Es hilft natürlich der Diskussion auch nicht gerade, wenn man Leuten, die anderer Meinung sind als “Ewiggestrig” oder sogar “krank im Kopf” bezeichnet.
Hab mich lange nicht mehr hier gemeldet (aber ich lebe noch Larry), aber meine Punkte zur ganzen Hollenstein Geschichte.
1. Ich werde den Transfer nicht nach sportlichem Erfolg bewerten, von mir aus kann der gute Denis auch Topscorer werden, ich finde den Transfer trotzdem falsch. Deshalb muss ich jetzt auch nicht während der Saison jeden Shift beurteilen.

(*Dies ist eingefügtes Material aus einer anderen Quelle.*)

(* ===== verification/SchedulerSpec.v ===== *)
(** Lemmas on the output scheduler: what a batch and a datagram stem from, and
    what each operation does to them and to the permits they hold. *)
From S2P Require Import Prelude Net Model Wire WireEncode Api Scheduler Sender.
Local Open Scope Z_scope.

(** * Lists *)

Lemma update_first_Some {A} (p : A -> bool) f l l' : update_first p f l = Some l' ->
  exists l1 a l2, l = l1 ++ a :: l2 /\ l' = l1 ++ f a :: l2 /\ p a = true.
Proof.
  revert l'. induction l as [|a l IH]; intros l' H; simpl in H; [done|]. destruct (p a) eqn:E.
  - injection H as <-. by exists [], a, l.
  - apply bind_Some in H as (k & Hk & [= <-]). destruct (IH k Hk) as (l1 & b & l2 & -> & -> & Hb).
    by exists (a :: l1), b, l2.
Qed.

Lemma update_first_None {A} (p : A -> bool) f l : update_first p f l = None ->
  Forall (fun a => p a = false) l.
Proof.
  induction l as [|a l IH]; simpl; [done|]. destruct (p a) eqn:E; [done|].
  destruct (update_first p f l); [done|]. intros _. constructor; auto.
Qed.

Lemma min_list_le l m a : min_list l = Some m -> a ∈ l -> m <= a.
Proof.
  destruct l as [|b l]; [done|]. intros [= <-].
  enough (forall b, fold_left Z.min l b <= b /\ forall a, a ∈ l -> fold_left Z.min l b <= a) as H.
  { destruct (H b) as [H1 H2]. intros [->|Ha]%elem_of_cons; auto. }
  clear. induction l as [|c l IH]; intros b; simpl; [split; [lia|set_solver]|].
  destruct (IH (Z.min b c)) as [H1 H2]. split; [lia|]. intros a [->|Ha]%elem_of_cons; [lia|auto].
Qed.

Lemma min_list_in l m : min_list l = Some m -> m ∈ l.
Proof.
  destruct l as [|b l]; [done|]. intros [= <-]. revert b. induction l as [|c l IH]; intros b; simpl; [set_solver|].
  specialize (IH (Z.min b c)). apply elem_of_cons in IH as [->|IH]; [|set_solver].
  destruct (Z.min_spec b c) as [[_ ->]|[_ ->]]; set_solver.
Qed.

Lemma min_list_None l : min_list l = None -> l = [].
Proof. by destruct l. Qed.

Section Spec.
Context {NL : IpNetLib}.

(** * Provenance *)

Definition intent_tlvs (q : QueuedIntent) : list OutboundTlv := out_tlvs (it_packet (qi_intent q)).

(** The intents [qs], queued under generation [g] for one destination, hold
    the permits [res]; nothing about them is due later than stated. *)
Record from_intents (log : list QueuedIntent) (g : Z) (qs : list QueuedIntent) (dest : IpAddr)
    (deadline expires : Z) (res : list Permit) : Prop := {
  fi_some : qs <> [];
  fi_each : Forall (fun q => q ∈ log /\ it_destination (qi_intent q) = dest /\ qi_generation q = g /\
              deadline <= deadline_ms (it_timing (qi_intent q)) /\ expires <= qi_expires_ms q) qs;
  fi_permits : res = map qi_reservation qs
}.

Definition batch_ok (log : list QueuedIntent) (g : Z) (b : PendingBatch) : Prop :=
  exists qs, from_intents log g qs (pb_destination b) (pb_deadline_ms b) (pb_expires_ms b)
               (pb_reservations b) /\ pb_tlvs b = concat (map intent_tlvs qs).

(** The bytes are one of the packets the TLVs of the intents encode to. *)
Definition encoded (qs : list QueuedIntent) (bytes : list byte) : Prop :=
  exists budget packets,
    encode_packets (MkOutboundPacket (concat (map intent_tlvs qs))) budget = Ok packets /\ bytes ∈ packets.

Definition ready_ok (log : list QueuedIntent) (g : Z) (d : ReadyDatagram) : Prop :=
  exists qs, from_intents log g qs (rd_destination d) (rd_deadline_ms d) (rd_expires_ms d)
               (rd_reservations d) /\ encoded qs (rd_bytes d).

Definition datagram_ok (log : list QueuedIntent) (g : Z) (d : ScheduledDatagram) : Prop :=
  exists qs, from_intents log g qs (sd_destination d) (sd_deadline_ms d) (sd_expires_ms d)
               (sd_reservations d) /\ encoded qs (sd_bytes d).

Record sched_ok (log : list QueuedIntent) (g : Z) (s : OutputScheduler) : Prop := {
  so_pending : Forall (batch_ok log g) (pending s);
  so_ready : Forall (ready_ok log g) (ready s);
  so_single : NoDup (map pb_destination (pending s))
}.

Lemma from_intents_log log log' g qs dest dl ex res :
  (forall q, q ∈ log -> q ∈ log') -> from_intents log g qs dest dl ex res ->
  from_intents log' g qs dest dl ex res.
Proof.
  intros Hl [H1 H2 H3]. split; [done| |done]. eapply Forall_impl; [|exact H2]. naive_solver.
Qed.

Lemma sched_ok_log log log' g s : (forall q, q ∈ log -> q ∈ log') -> sched_ok log g s -> sched_ok log' g s.
Proof.
  intros Hl [H1 H2 H3]. split; [| |done].
  - eapply Forall_impl; [|exact H1]. intros b (qs & Hq & ?). exists qs. eauto using from_intents_log.
  - eapply Forall_impl; [|exact H2]. intros b (qs & Hq & ?). exists qs. eauto using from_intents_log.
Qed.

Lemma scheduler_new_ok log g sd : sched_ok log g (scheduler_new sd).
Proof. split; constructor. Qed.

(** * Operations *)

Lemma merge_ok log g b queued release :
  batch_ok log g b -> queued ∈ log -> qi_generation queued = g ->
  pb_destination b = it_destination (qi_intent queued) -> batch_ok log g (merge_intent queued release b).
Proof.
  intros (qs & [H1 H2 H3] & Ht) Hin Hg Hd. exists (qs ++ [queued]). split.
  - split; simpl; [by destruct qs| |by rewrite map_app, H3].
    apply Forall_app. split; [|apply Forall_singleton; split_and!; try done; lia].
    eapply Forall_impl; [|exact H2]. simpl. intros q (? & ? & ? & ? & ?). split_and!; try done; lia.
  - simpl. by rewrite map_app, concat_app, Ht; simpl; rewrite app_nil_r.
Qed.

Lemma enqueue_ok log g s queued now :
  sched_ok log g s -> queued ∈ log -> qi_generation queued = g -> sched_ok log g (enqueue s queued now).
Proof.
  intros [Hp Hr Hs] Hin Hg. unfold enqueue. destruct (bounded _ _) as [delay rnd].
  set (release := saturating_add64 now delay). destruct (update_first _ _ _) as [l'|] eqn:E; split; simpl; try done.
  - apply update_first_Some in E as (l1 & b & l2 & Hl & -> & Hb%bool_decide_eq_true). rewrite Hl in Hp.
    apply Forall_app in Hp as [Hp1 [Hb' Hp2]%list.Forall_cons]. apply Forall_app. split; [done|].
    apply list.Forall_cons. split; [by apply merge_ok|done].
  - apply update_first_Some in E as (l1 & b & l2 & Hl & -> & _). rewrite Hl in Hs.
    rewrite map_app in *. done.
  - apply Forall_app. split; [done|]. apply Forall_singleton. exists [queued]. split.
    + split; [done| |done]. apply Forall_singleton. split_and!; try done; simpl; lia.
    + simpl. by rewrite app_nil_r.
  - apply update_first_None in E. rewrite map_app. apply list.NoDup_app. split; [done|]. split; [|apply list.NoDup_singleton].
    intros d Hd ->%list_elem_of_singleton. apply list_elem_of_fmap in Hd as (b & Hd & Hb).
    rewrite list.Forall_forall in E. specialize (E b Hb). simpl in E. by rewrite bool_decide_true in E.
Qed.

Lemma NoDup_map_filter {A B} (f : A -> B) (p : A -> bool) l :
  NoDup (map f l) -> NoDup (map f (List.filter p l)).
Proof.
  induction l as [|a l IH]; simpl; [done|]. intros [Ha Hl]%list.NoDup_cons.
  destruct (p a); [|auto]. simpl. apply list.NoDup_cons. split; [|auto].
  intros (x & E & [Hx _]%elem_of_filter_bool)%list_elem_of_fmap. apply Ha.
  apply list_elem_of_fmap. eauto.
Qed.

Lemma Forall_filter_bool {A} (P : A -> Prop) (p : A -> bool) l : Forall P l -> Forall P (List.filter p l).
Proof. rewrite !list.Forall_forall. intros H a [Ha _]%elem_of_filter_bool. auto. Qed.

Lemma expire_ok log g s now : sched_ok log g s -> sched_ok log g (expire s now).1.
Proof.
  intros [H1 H2 H3]. split; simpl; [by apply Forall_filter_bool..|by apply NoDup_map_filter].
Qed.

Definition permits_in (l : list Permit) (k : list Permit) : Prop := forall p, p ∈ l -> p ∈ k.

Lemma concat_map_permits {A} (f : A -> list Permit) l p :
  p ∈ concat (map f l) <-> exists a, a ∈ l /\ p ∈ f a.
Proof.
  induction l as [|a l IH]; simpl; [set_solver|]. rewrite elem_of_app, IH. setoid_rewrite elem_of_cons.
  naive_solver.
Qed.

Lemma elem_of_scheduler_permits s p : p ∈ scheduler_permits s <->
  (exists b, b ∈ pending s /\ p ∈ pb_reservations b) \/ (exists d, d ∈ ready s /\ p ∈ rd_reservations d).
Proof. unfold scheduler_permits. by rewrite elem_of_app, !concat_map_permits. Qed.

Lemma expire_permits s now : permits_in (scheduler_permits (expire s now).1) (scheduler_permits s).
Proof.
  intros p. rewrite !elem_of_scheduler_permits. simpl. setoid_rewrite elem_of_filter_bool. naive_solver.
Qed.

Lemma expire_live s now : Forall (fun b => now < pb_expires_ms b) (pending (expire s now).1) /\
  Forall (fun d => now < rd_expires_ms d) (ready (expire s now).1).
Proof.
  rewrite !list.Forall_forall. simpl. split.
  - intros b [_ H]%elem_of_filter_bool. apply negb_true_iff, Z.leb_gt in H. done.
  - intros d [_ H]%elem_of_filter_bool. by apply Z.ltb_lt in H.
Qed.

(** The outcome of the packetizer loop: what is not due stays, in order;
    what becomes ready stems from batches that were pending. *)
Record packetized (now : Z) (budget : nat) (rest : list PendingBatch) (kept' : list PendingBatch)
    (new : list ReadyDatagram) (res : result WireError unit) : Prop := {
  pz_sub : kept' `sublist_of` rest;
  pz_done : res = Ok tt -> Forall (fun b => due b now = false) kept';
  pz_new : forall d, d ∈ new -> exists b packets, b ∈ rest /\
             encode_packets (MkOutboundPacket (pb_tlvs b)) budget = Ok packets /\
             exists bytes, bytes ∈ packets /\ d = ready_of b bytes
}.

Lemma packetize_loop_spec now budget rest : forall kept rdy kept' rdy' res,
  packetize_loop now budget kept rest rdy = ((kept', rdy'), res) ->
  exists k new, kept' = kept ++ k /\ rdy' = rdy ++ new /\ packetized now budget rest k new res.
Proof.
  induction rest as [|b rest IH]; intros kept rdy kept' rdy' res H; simpl in H.
  { injection H as <- <- <-. exists [], []. rewrite !app_nil_r. split_and!; try done.
    split; [done|done|set_solver]. }
  destruct (due b now) eqn:Hd; simpl in H.
  - destruct (encode_packets _ budget) as [packets|x] eqn:He.
    + apply IH in H as (k & new & -> & -> & [H1 H2 H3]). exists k, (map (ready_of b) packets ++ new).
      rewrite app_assoc. split_and!; try done. split; [by apply sublist_cons|done|].
      intros d [Hd'|Hd']%elem_of_app.
      * apply list_elem_of_fmap in Hd' as (bytes & -> & Hb). exists b, packets. split; [set_solver|]. eauto.
      * destruct (H3 d Hd') as (b' & ps & ? & ?). exists b', ps. split; [set_solver|done].
    + injection H as <- <- <-. exists rest, []. rewrite app_nil_r. split_and!; try done.
      split; [by apply sublist_cons|done|set_solver].
  - apply IH in H as (k & new & -> & -> & [H1 H2 H3]). exists (b :: k), new. rewrite <- app_assoc.
    split_and!; try done. split; [by apply sublist_skip| |].
    + intros Hr. constructor; auto.
    + intros d Hd'. destruct (H3 d Hd') as (b' & ps & ? & ?). exists b', ps. split; [set_solver|done].
Qed.

Lemma packetize_due_spec s now budget s' res : packetize_due s now budget = (s', res) ->
  exists new, ready s' = ready s ++ new /\ packetized now budget (pending s) (pending s') new res /\
    next_send_ms s' = next_send_ms s /\ pacing_ms s' = pacing_ms s.
Proof.
  unfold packetize_due. destruct (packetize_loop _ _ _ _ _) as [[p r] x] eqn:E.
  intros [= <- <-]. apply packetize_loop_spec in E as (k & new & -> & -> & H). exists new. done.
Qed.

Lemma batch_ready_ok log g b budget packets bytes :
  batch_ok log g b -> encode_packets (MkOutboundPacket (pb_tlvs b)) budget = Ok packets ->
  bytes ∈ packets -> ready_ok log g (ready_of b bytes).
Proof.
  intros (qs & Hq & Ht) He Hb. exists qs. split; [done|]. exists budget, packets. by rewrite <- Ht.
Qed.

Lemma packetize_due_ok log g s now budget s' res : sched_ok log g s ->
  packetize_due s now budget = (s', res) -> sched_ok log g s' /\
  permits_in (scheduler_permits s') (scheduler_permits s).
Proof.
  intros [H1 H2 H3] H. apply packetize_due_spec in H as (new & Hr & [Hs _ Hn] & _ & _).
  assert (forall b, b ∈ pending s' -> b ∈ pending s) as Hsub by (intros b Hb; by eapply elem_of_sublist).
  rewrite list.Forall_forall in H1. split; [split|].
  - apply list.Forall_forall. auto.
  - rewrite Hr. apply Forall_app. split; [done|]. apply list.Forall_forall. intros d Hd.
    destruct (Hn d Hd) as (b & ps & Hb & He & bytes & Hin & ->). eapply batch_ready_ok; eauto.
  - exact (sublist_NoDup _ _ H3 (fmap_sublist _ _ _ Hs)).
  - intros p. rewrite !elem_of_scheduler_permits, Hr. setoid_rewrite elem_of_app.
    intros [(b & Hb & Hp)|(d & [Hd|Hd] & Hp)]; [eauto..|].
    destruct (Hn d Hd) as (b & ps & Hb & He & bytes & Hin & ->). eauto.
Qed.

(** The slot a datagram is sent from exists, and no other one is earlier. *)
Lemma min_slot s i at_ dl : min_by (fun x y => cmp (snd x) (snd y)) (send_slots s) = Some (i, (at_, dl)) ->
  exists d, ready s !! i = Some d /\ at_ = Z.min (next_send_ms s) (rd_deadline_ms d) /\
    forall d', d' ∈ ready s -> at_ <= Z.min (next_send_ms s) (rd_deadline_ms d').
Proof.
  intros H. apply (min_by_least _ (fun x => fst (snd x))) in H as [Hin Hmin].
  - apply elem_of_lookup_imap in Hin as (j & d & [= -> -> ->] & Hd). exists d. split_and!; try done.
    intros d' (j' & Hd')%list_elem_of_lookup. specialize (Hmin (j', (Z.min (next_send_ms s) (rd_deadline_ms d'), rd_deadline_ms d'))).
    apply Hmin. apply elem_of_lookup_imap. eauto.
  - intros [? [a b]] [? [c d]]. unfold cmp, pair_ord, cmp, Z_ord. simpl.
    destruct (Z.compare_spec a c); try done; lia.
  - intros [? [a b]] [? [c d]]. unfold cmp, pair_ord, cmp, Z_ord. simpl.
    destruct (Z.compare_spec a c); try done; lia.
Qed.

Lemma pop_due_ok log g s now budget s' res : sched_ok log g s -> pop_due s now budget = (s', res) ->
  sched_ok log g s' /\ permits_in (scheduler_permits s') (scheduler_permits s) /\
  forall d, res = Ok (Some d) -> datagram_ok log g d /\ permits_in (sd_reservations d) (scheduler_permits s).
Proof.
  intros Hs H. unfold pop_due in H. destruct (packetize_due s now budget) as [s1 r1] eqn:E.
  destruct (packetize_due_ok _ _ _ _ _ _ _ Hs E) as [Hs1 Hp1].
  destruct r1 as [u|x]; [|by injection H as <- <-].
  destruct (min_by _ _) as [[i [at_ dl]]|] eqn:Em; [|by injection H as <- <-].
  destruct (now <? at_); [by injection H as <- <-|].
  apply min_slot in Em as (d & Hd & _ & _). rewrite Hd in H. injection H as <- <-.
  destruct Hs1 as [H1 H2 H3]. split; [split; simpl; try done|split].
  - apply Forall_app. split; [by apply Forall_take|by apply Forall_drop].
  - intros p Hp. apply Hp1. rewrite elem_of_scheduler_permits in *. destruct Hp as [?|(d' & Hd' & ?)]; [by left|].
    right. exists d'. split; [|done]. simpl in Hd'. apply elem_of_app in Hd' as [Hd'|Hd'].
    + by eapply elem_of_sublist; [|apply sublist_take].
    + by eapply elem_of_sublist; [|apply sublist_drop].
  - intros d' [= <-]. split.
    + rewrite list.Forall_forall in H2. destruct (H2 d) as (qs & ? & ?); [by eapply list_elem_of_lookup_2|].
      by exists qs.
    + intros p Hp. apply Hp1. rewrite elem_of_scheduler_permits. right. exists d. split; [|done].
      by eapply list_elem_of_lookup_2.
Qed.
End Spec.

2. Ich glaube das wichtigste Kriterium für einen erfolgreichen Club (nebem dem Geld, welches heutzutage ebenfalls matchentscheidend ist) ist die Identität des Clubs. Und hier laufen wir meiner Meinung nach in eine gefährliche Richtung. Ich weiss nicht für was der ZSC noch steht, abgesehen vom Erfolg.
Man kann jetzt noch argumentieren, dass man ebenfalls für die eigene Jugend steht. Wir haben aber wohl mit Flüehler, Blindenbacher, Marti, Bodenmann, Hollenstein, Wick etwa gleich viele Spieler, die von Kloten ausgebildet wurden, wie Spieler, die von uns ausgebildet wurden (vor allem sind fast alle Leistungsträger von Kloten ausgebildet.). Dies obwohl seit fast zwei Jahrzehnten 3 Mio pro Jahr in die Junioren reingesteckt wurden.
Was bedeutet dies? Ich denke, dies ist absolut kein Problem, solange der Erfolg da ist und Onkel Walti die Löcher stopft. Sollte dies aber mal nicht mehr der Fall sein und der Erfolg ausbleiben, dann würde es mich nicht wundern, wenn wir wahnsinnig ins Struddeln kommen, weil der Club keine Identität mehr hat. All die SwissLife Fans kommen, weil der Erfolg da ist, kommen aber auch nicht mehr, sollte der ausbleiben.
Von dem her, ich lebe mit diesem Transfer, wünsche mir aber, dass das ganze “Mir sind Züri” in Zukunft mehr als nur die aktuelle Marketingfloskel ist.